-- Assigned task --
Return each line below holding the string "Import".

[Stored items]
- - - -

(* ===== verification/SessionManager.v ===== *)
(** * Session manager (pkg/session/manager.go, lifecycle.go, types.go)

    The manager keeps sessions under their ids, drives a terminal backend and
    guards the life cycle.  Callers and the manager share memory: a session is
    a structure with maps and slices inside, and the code copies them so that
    nobody outside can change what the manager stores.  So memory is explicit
    here: a heap of maps, slices and sessions, and structures that point to
    them; a slice stands for the whole array behind it.

    The backend is an interface of the package (class [TmuxBackend]), whose
    operations may fail; a manager may have none.  The clock, the random bytes
    of an id and the order in which Go ranges over the sessions are arguments.
    The handlers of a manager are fields that only the package itself can set;
    they are given by the log of their calls, with the pointers they get, and
    do nothing to the sessions.

    The main theorem: a manager among other code that does not write the stored
    sessions behaves like a table of values, and, but for one operation, returns
    memory that is not shared with the table.  The operation is a [Create] that
    the backend refuses: it returns the stored session itself with its error
    ([returns_stored], [failed_create_shares]). *)
From stdpp Require Import pretty.
From S2P Require Import Prelude.
Open Scope Z_scope.

Notation loc := nat (only parsing).

(** ** Data *)

Inductive SessionStatus := StatusPending | StatusCreating | StatusRunning | StatusMigrating | StatusPaused | StatusTerminated | StatusFailed | StatusUnknown (n : Z).

#[global] Instance SessionStatus_eq_dec : EqDecision SessionStatus.
Proof. solve_decision. Defined.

- - - -

-- Answer section --
From stdpp Require Import pretty.
From S2P Require Import Prelude.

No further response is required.